--- EXERCISE DATA Enclosed Below ---

(** [POST /login] logs in the unsaved document it builds: its id is
    the ObjectId just issued, which no document of the collection
    has. *)
Lemma post_login_inv b q : preserves id_inv (post_login b q).
Proof.
  intros s Hs. rewrite post_login_eq. cbv zeta.
  apply (strategy_auth_inv_acc (local_strategy b q) _ _ _ (mkServer _ _ _) (arrow_next_replies _));
    auto using local_strategy_pres, local_strategy_ext, local_strategy_success.
  destruct Hs as [[Hacc Hss] Hi]. split; [split; [exact (new_oid_wf _ Hacc) | by apply logIn_wf]|].
  unfold ids_ok. cbn [accounts sess acc_db]. apply logIn_payloads.
  - split; [simpl; lia|]. right. destruct Hacc as (_ & _ & _ & Hlt). simpl.
    eapply Forall_impl; [exact Hlt|]. simpl. lia.
  - eapply payloads_ok_mono; [|exact Hi]. intros p. apply payload_ok_ext, db_ext_counter. simpl. lia.
Qed.

Lemma get_secrets_inv : preserves id_inv get_secrets.
Proof. unfold get_secrets. apply preserves_bind; [apply isAuthenticated_inv|]. intros []; apply preserves_ret. Qed.

Lemma get_logout_inv : preserves id_inv get_logout.
Proof. unfold get_logout. apply preserves_bind; [apply logOut_inv | intros; apply preserves_ret]. Qed.

Lemma route_inv rq : preserves id_inv (route rq).
Proof.
  unfold route, get_root, get_login, get_register, get_submit, post_submit.
  destruct (method rq); repeat case_bool_decide;
    first [ apply preserves_ret | apply get_auth_google_inv | apply get_auth_google_secrets_inv
          | apply get_secrets_inv | apply get_logout_inv | apply post_register_inv | apply post_login_inv ].
Qed.

Lemma serve_inv s rq : id_inv s -> id_inv (fst (serve s rq)).
Proof.
  intros Hs. unfold serve.
  assert (H : preserves id_inv (handle rq)).
  { unfold handle. rewrite static_miss. apply preserves_bind; [apply begin_request_inv|]. intros _.
    apply preserves_bind; [apply route_inv|]. intros r. destruct (is_crashed r); [apply preserves_ret|].
    apply preserves_bind; [apply end_request_inv | intros; apply preserves_ret]. }
  specialize (H s Hs). destruct (handle rq s) as [r s']. exact H.
Qed.

Lemma reachable_inv s : reachable s -> id_inv s.
Proof.
  induction 1 as [b|s rq _ IH|s b _ [Hw Hi]]; [|by apply serve_inv|].
  - split; [apply boot_wf | split; [apply map_Forall_empty | done]].
  - split; [by apply set_connected_wf | exact Hi].
Qed.

End Requests.

(** ** The property *)

Section Claims.
Context {kdf : Kdf} {prov : Provider}.

(** C27. Session identities are well-typed in every reachable state:
    the payload a stored session holds as its user carries an ObjectId
    the collection has issued, and it is either the projection
    ([serializeUser]) of a document of the collection, or names no
    document at all (the unsaved document of [POST /login]). A session
    never names a document with other data than its own. *)
Theorem reachable_session_identity s k p :
  reachable s -> store (sess s) !! k = Some (Some p) -> payload_ok (acc_db (accounts s)) p.
Proof. intros Hr Hk. destruct (reachable_inv s Hr) as [_ [Hs _]]. exact (Hs k (Some p) Hk). Qed.

End Claims.

(** A ghost session: after [POST /login] for a user that does not
    exist, the session store holds an identity that names no
    document. *)
Lemma reachable_session_identity_witness :
  let s := fst (@serve demo_kdf demo_provider server0
                  (mkRequest POST "/login" (mkBody (Some "mallory") (Some "x") None) QNone None)) in
  @reachable demo_kdf demo_provider s /\ store (sess s) !! 2 = Some (Some (mkPayload 0 (Some "mallory") None)) /\
  docs (acc_db (accounts s)) = [] /\
  payload_ok (acc_db (accounts s)) (mkPayload 0 (Some "mallory") None).
Proof.
  intros s. assert (Hr : @reachable demo_kdf demo_provider s) by apply reachable_serve, reach_init.
  assert (Hk : store (sess s) !! 2 = Some (Some (mkPayload 0 (Some "mallory") None))) by (vm_compute; reflexivity).
  split_and!; [exact Hr | exact Hk | vm_compute; reflexivity | exact (@reachable_session_identity demo_kdf demo_provider s 2 _ Hr Hk)].
Defined.

End Identity.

--- End of Enclosed EXERCISE DATA ---

• [WHAT THE TASK ASKS] Each line in the data that holds the string "Some" needs to be copied.

• [SOLVED EXERCISE]
  reachable s -> store (sess s) !! k = Some (Some p) -> payload_ok (acc_db (accounts s)) p.
Proof. intros Hr Hk. destruct (reachable_inv s Hr) as [_ [Hs _]]. exact (Hs k (Some p) Hk). Qed.
                  (mkRequest POST "/login" (mkBody (Some "mallory") (Some "x") None) QNone None)) in
  @reachable demo_kdf demo_provider s /\ store (sess s) !! 2 = Some (Some (mkPayload 0 (Some "mallory") None)) /\
  payload_ok (acc_db (accounts s)) (mkPayload 0 (Some "mallory") None).
  assert (Hk : store (sess s) !! 2 = Some (Some (mkPayload 0 (Some "mallory") None))) by (vm_compute; reflexivity).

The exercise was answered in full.